Allongé dans mes fourrures, à l'abri dans ma tente, je pense à la Femme-Lune et au voyage qui nous attend encore, aux paysages que nous allons rencontrer et aux dangers que le dieu-sans-nom va poser sur notre route ; mon cœur s'emballe.

La chaleur d'Amaruq me procure un bien-être auquel je me raccroche. Le loup noir fait des allers-retours entre l'intérieur et l'extérieur, alternant de courtes phases de sommeil. Alerte, il surveille avec Mumbaÿ le camp. Le sommeil finit par me happer, et je reviens à moi à l'aube. L'air glacé me fait frissonner.

Les fourrures douces me retiennent encore un peu ; je grogne, tant je ne veux pas me lever. Mais la voix de Qahim, dure et autoritaire, me force à me redresser.

« Sigur ! Sigur, allez, bouge-toi ! »

La marche de la veille a rendu mes muscles ankylosés. Ma jambe infirme lance des éclairs de douleurs intenses. Je serre les dents, enlève le cuir tendu entre les trois piquets et commence à ranger mes affaires. Amaruq est absent, ainsi que Mumbaÿ, sans doute en train de chasser ou d'explorer les alentours. Je ne m'en inquiète pas, préférant saluer Oko et Krania, les paupières alourdies par le sommeil.
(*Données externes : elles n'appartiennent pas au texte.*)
Definition apply_option (c : brokerConfiguration) (o : BrokerOption) : brokerConfiguration :=
  let '(mkBroker n sj d r s a di aw m p dp b) := c in
  match o with
  | WithStreamDescription d => mkBroker n sj d r s a di aw m p dp b
  | WithRetentionPolicy r => mkBroker n sj d r s a di aw m p dp b
  | WithStorageType s => mkBroker n sj d r s a di aw m p dp b
  | WithMaxAge a => mkBroker n sj d r s a di aw m p dp b
  | WithDiscardPolicy di => mkBroker n sj d r s a di aw m p dp b
  | WithAckWait aw => mkBroker n sj d r s a di aw m p dp b
  | WithMaxDeliveryAttempts m => mkBroker n sj d r s a di aw m p dp b
  | WithConsumerNamePrefix p => mkBroker n sj d r s a di aw m p dp b
  | WithDeliverPolicy dp => mkBroker n sj d r s a di aw m p dp b
  | WithBackoffDurations b => mkBroker n sj d r s a di aw m p dp b
  end.

(** jetstream.StreamConfig, as far as it is set; the zero values are the rest. *)
Record StreamConfig := mkStreamConfig {
  st_Name : string;
  st_Description : string;
  st_Subjects : list string;
  st_Retention : RetentionPolicy;
  st_Storage : StorageType;
  st_Discard : DiscardPolicy;
  st_MaxAge : Z;
}.

Definition streamConfig (c : brokerConfiguration) : StreamConfig :=
  mkStreamConfig (streamName c) (description c) (subjects c) LimitsPolicy FileStorage DiscardOld
    (maxAge c).

Definition ensureStreamExists (create : StreamConfig → Res unit) (c : brokerConfiguration) :
    Res unit :=
  match create (streamConfig c) with
  | Err e => Err (mkError (Error ErrStreamCreation +:+ " for stream '" +:+ streamName c +:+ "': "
                           +:+ Error e) (chain ErrStreamCreation))
  | r => r
  end.

(** [context] is the answer of [jetstream.New]. *)
Definition NewJetStreamBroker (context : Res unit) (create : StreamConfig → Res unit)
    (name : string) (subj : list string) (opts : list BrokerOption) : Res brokerConfiguration :=
  let config := fold_left apply_option opts (default_config name subj) in
  _ ← wrap_err "failed to create JetStream context: " context;
  _ ← wrap_err "failed to ensure stream exists: " (ensureStreamExists create config);
  Ok config.

Definition PublishMessage (closed : bool) (publish : string → string → Res unit)
    (subject data : string) : Res unit :=
  if closed then Err ErrConnectionClosed
  else wrap_err ("failed to publish message to subject " +:+ subject +:+ ": ")
         (publish subject data).

(** [unicode.IsLetter] of a byte as a code point: ASCII and Latin-1 letters. *)
Definition IsLetter (c : ascii) : bool :=
  let n := byte_of c in
  ((65 <=? n) && (n <=? 90)) || ((97 <=? n) && (n <=? 122)) ||
  (n =? 170) || (n =? 181) || (n =? 186) ||
  ((192 <=? n) && (n <=? 214)) || ((216 <=? n) && (n <=? 246)) || ((248 <=? n) && (n <=? 255)).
Je suspends une outre à côté des braises moribondes, et je saisis ma gourde.

Qahim commence à ranimer le feu.

« Je vais chercher de l'eau. » je grogne.

Il hoche la tête, passe une main dans ses cheveux longs. Il garde le silence. Emportant avec moi mon bâton de sorcier, je quitte les bois pour rejoindre un ruisseau un peu plus loin où j'en profite pour faire mes ablutions du matin et uriner tranquillement. Une fois rafraîchis et les idées plus claires, je commence mes exercices de respirations, paumes tendues vers le ciel pour m'ouvrir au vent, aux nuages, aux arbres qui m'entourent.
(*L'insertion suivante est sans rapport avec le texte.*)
(** [msg.Signature = signature]: the caller's message is changed, also when a
    later step fails; the result carries it. *)
Definition set_sm_Signature (sg : string) (m : SigningMessage) : SigningMessage :=
  mkSigningMessage (sm_KeyType m) (sm_WalletID m) (sm_TxID m) (sm_Tx m) (Some sg).

Definition SignTransaction (s : S) (msg : SigningMessage) :
    M published (Res unit * SigningMessage) := λ log,
  match (raw ← wrap_err "SignTransaction: raw payload error: " (Raw msg);
         wrap_err "SignTransaction: failed to sign message: " (Sign s raw)) with
  | Err e => ((Err e, msg), log)
  | Panic w => ((Panic w, msg), log)
  | Ok signature =>
      let msg := set_sm_Signature signature msg in
      let '(r, log) := send_request SigningBroker (FormatSigningRequestTopic (sm_TxID msg))
                         (encode (SigningMessage_json msg)) "SignTransaction: publish error: " log in
      ((r, msg), log)
  end.

Definition set_rm_Signature (sg : string) (m : ResharingMessage) : ResharingMessage :=
  mkResharingMessage (rm_SessionID m) (rm_NodeIDs m) (rm_NewThreshold m) (rm_KeyType m)
    (rm_WalletID m) (Some sg).

Definition Resharing (s : S) (msg : ResharingMessage) :
    M published (Res unit * ResharingMessage) := λ log,
  match (raw ← wrap_err "Resharing: raw payload error: " (Raw msg);
         wrap_err "Resharing: failed to sign message: " (Sign s raw)) with
  | Err e => ((Err e, msg), log)
  | Panic w => ((Panic w, msg), log)
  | Ok signature =>
      let msg := set_rm_Signature signature msg in
      let '(r, log) := send_request ResharingBroker
                         (FormatResharingRequestTopic (rm_WalletID msg))
                         (encode (ResharingMessage_json msg)) "Resharing: publish error: " log in
      ((r, msg), log)
  end.

(** The handler that OnWalletCreationResult, OnSignResult and OnResharingResult
    give to [Dequeue]: [decode] is json.Unmarshal, the events the callback got are
    the second component. *)
Definition onResult {E} (decode : string → Res E) (msg : string) : Res unit * list E :=
  match decode msg with
  | Err e => (Err e, [])
  | Panic w => (Panic w, [])
  | Ok event => (Ok tt, [event])
  end.

(** How such a result message is settled: one that does not decode is redelivered. *)
Definition settle_result {E} (decode : string → Res E) (msg : string) : Res settlement :=
  onDequeue (λ m, (onResult decode m).1) msg.

End client.

(** ** Properties *)

(** A store that verifies with the signer's public key. *)
Definition configured_for `{P : P256} (s : LocalSigner) (store : fileStore) : Prop :=
  ik_Algorithm (initiatorKey store) = keyType s ∧
  match ed25519Key s, p256Key s with
  | Some k, _ => keyType s = EventInitiatorKeyTypeEd25519 ∧ String.length k = 64%nat ∧
                 ik_Ed25519 (initiatorKey store) = ed25519_Public k
  | None, Some k => keyType s = EventInitiatorKeyTypeP256 ∧
                    ik_P256 (initiatorKey store) = Some (ecdsa_Public k) ∧
                    ecdsa_on_P256 (ecdsa_Public k) = true
  | None, None => False
  end.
Des insectes bourdonnent, moucherons, criquets, sauterelles, tant la douceur de ces quelques jours les réveillent et les rend actifs.
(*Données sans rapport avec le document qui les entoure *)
Definition NewMPCClient {S} (signer : option S) : M js_state (Res (initiator S)) :=
  match signer with
  | None => lift (Panic "Signer is required")
  | Some signer =>
      signingBroker ←! new_broker "Failed to create signing jetstream broker"
                         SigningBrokerStream [SigningRequestTopic];
      keygenBroker ←! new_broker "Failed to create keygen jetstream broker"
                        KeygenBrokerStream [KeygenRequestTopic];
      resharingBroker ←! new_broker "Failed to create resharing jetstream broker"
                           ResharingBrokerStream [ResharingRequestTopic];
      queues ←! new_queues;
      lift (Ok (mkInitiator
        (mkEndpoints (per_kind keygenBroker signingBroker resharingBroker) queues) signer))
  end.

(** [runNode], from the connection to the result queues. *)
Definition runNode_messaging : M js_state (Res endpoints) :=
  keygenBroker ←! new_broker "Failed to create keygen jetstream broker"
                    KeygenBrokerStream [KeygenRequestTopic];
  signingBroker ←! new_broker "Failed to create signing jetstream broker"
                     SigningBrokerStream [SigningRequestTopic];
  resharingBroker ←! new_broker "Failed to create resharing jetstream broker"
                       ResharingBrokerStream [ResharingRequestTopic];
  queues ←! new_queues;
  lift (Ok (mkEndpoints (per_kind keygenBroker signingBroker resharingBroker) queues)).

End create.
#[global] Arguments mkInitiator {S} _ _.
#[global] Arguments in_endpoints {S} _.

(** ** Result queues *)

(** [mq.context]: the running consume loop, by number; [running] are those that have
    not been stopped. *)
Record messageQueue := mkQueue { mq_context : option nat; mq_started : nat; running : list nat }.

Definition fresh_queue : messageQueue := mkQueue None 0 [].

(** [consume] is the answer of [consumer.Consume]; the topic is not used. *)
Definition Dequeue (consume : Res unit) (topic : string) : M messageQueue (Res unit) := λ q,
  match consume with
  | Ok _ => (Ok tt, mkQueue (Some (mq_started q)) (S (mq_started q)) (mq_started q :: running q))
  | r => (r, mkQueue None (mq_started q) (running q))
  end.

Definition messageQueue_Close (q : messageQueue) : messageQueue :=
  match mq_context q with
  | Some n => mkQueue (mq_context q) (mq_started q)
                (List.filter (λ m, negb (Nat.eqb m n)) (running q))
  | None => q
  end.

Definition OnWalletCreationResult (consume : Res unit) : M messageQueue (Res unit) := λ q,
  let '(r, q) := Dequeue consume KeygenResultTopic q in
  (wrap_err "OnWalletCreationResult: subscribe error: " r, q).

Definition OnSignResult (consume : Res unit) : M messageQueue (Res unit) := λ q,
  let '(r, q) := Dequeue consume SigningResultCompleteTopic q in
  (wrap_err "OnSignResult: subscribe error: " r, q).

Definition OnResharingResult (consume : Res unit) : M messageQueue (Res unit) := λ q,
  let '(r, q) := Dequeue consume ResharingResultTopic q in
  (wrap_err "OnResharingResult: subscribe error: " r, q).

(** ** Subjects *)

Definition request_topic (b : broker) : string → string :=
  per_kind FormatKeygenRequestTopic FormatSigningRequestTopic FormatResharingRequestTopic b.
Dans le lointain, je peux presque entendre les aurochs partir vers le sud à mesure que l'été s'allonge. Quand je reviens vers le camp, Qahim a prit la liberté de ranger ma tente et de plier le cuir. Je le remercie d'un sourire. Ce dernier évite le contact oculaire.

Il semble autant souffler le froid que le chaud. J'ai bien conscience qu'il aurait préférer revenir de son voyage acclamé par les siens, et faire la fête pendant des jours au lieu de m'accompagner dans un voyage dont on ne sait pas, finalement, si l'on va revenir.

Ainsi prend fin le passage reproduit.